Providence confirmed that the City of Providence is claiming to be indemnified via its agreement with operators in the City, as contained in the scooter applicant language:
"As a condition of authorization, the Applicant agrees to indemnify and hold harmless the City, its officers, employees and agents from and against any and all lost arising out of, resulting from, or in any manner caused by the presence, location, use, operation, installation, maintenance, placement, or removal of scooters, or by the acts or omissions of the employees or, agents of the Applicant in connection with the scooters. The City of Providence does not require scooter users over the age of 15 to wear helmets. If the applicant requires helmets, all liability for their customers’ failure to comply with this requirement is assumed by the Applicant."

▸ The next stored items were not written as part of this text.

Section Facts.
Context {U : UnicodeData}.

(** X21: a title whose lowercased form holds no "-", no " (" and no " ["
    is only lowercased, stripped and title-cased; its version is the
    fallback version (the empty string when there is none) put through
    [get_version_substitute] and title-cased. *)
Theorem parse_title_without_markers
        (track_title : pystr) (track_version : option pystr) :
  contains (py "-") (lower track_title) = false ->
  contains (py " (") (lower track_title) = false ->
  contains (py " [") (lower track_title) = false ->
  parse_title_and_version track_title track_version
  = bind (get_version_substitute
            (match track_version with Some v => v | None => [] end))
         (fun version =>
            Ok (title (strip (lower track_title)), title version)).
Proof.
  intros Hdash Hpar Hbra.
  assert (Hsp : contains (py " - ") (lower track_title) = false)
    by exact (contains_false_app (py "-") (py " ") (py " ") _ Hdash).
  unfold parse_title_and_version, splitters. cbn [for_each].
  unfold splitter_body.
  do 6 (cbn [fst bind]; rewrite ?Hpar, ?Hbra, ?Hsp, ?Hdash).
  cbn [bind]. destruct track_version as [[|c v]|]; reflexivity.
Qed.

(** X22: what [get_version_substitute] returns carries no leading or
    trailing whitespace. *)
Theorem version_substitute_stripped (version_str : pystr) :
  exists r, get_version_substitute version_str = Ok r /\ strip r = r.
Proof.
  unfold get_version_substitute.
  match goal with
  | |- context [startswith ?v (py "the ")] => generalize v
  end.
  intros v. destruct (startswith v (py "the ")) eqn:E.
  - destruct (split_index_1 v (py "the ")) as (p & ps & _ & ->);
      [cbv; discriminate | exact E |].
    cbn [bind]. eexists; split; [reflexivity | apply strip_idem].
  - cbn [bind]. eexists; split; [reflexivity | apply strip_idem].
Qed.

End Facts.

Lemma parse_title_without_markers_witness :
  parse_title_and_version (U := Latin1.tables)
    (py "  dancing QUEEN ") (Some (py "Deluxe Edition"))
  = Ok (py "Dancing Queen", py "Deluxe Version").
Proof.
  apply (parse_title_without_markers (U := Latin1.tables)
           (py "  dancing QUEEN ") (Some (py "Deluxe Edition")));
    reflexivity.
Defined.

End UtilsMoreFacts.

In an interview with GoLocalProv in October, Catherine Lerer, who is a founding attorney at McGee, Lerer and Associates in California, spoke to the other legal implications she had seen to date. She represents a number of individuals in lawsuits over injuries tied to scooters.
"We have a lot of clients -- pedestrians and riders. It looks like all the cities are following the route of the indemnification clause, which is smart to do," said Lerer. "If riders go over a pothole -- they should do that."
"The problem for riders, when you download the app, is there are draconian clauses [that prohibit riders] from suing for their injuries," said Lerer. "I have at least 20 clients, [both] riders and pedestrians."
Lerer filed what she said is the first class-action lawsuit on October 19, 2018 against Bird and Lime scooters -- and their manufacturers.
She responded to a GoLocalProv inquiry for this article and said the lawsuit is "still in the preliminary stages."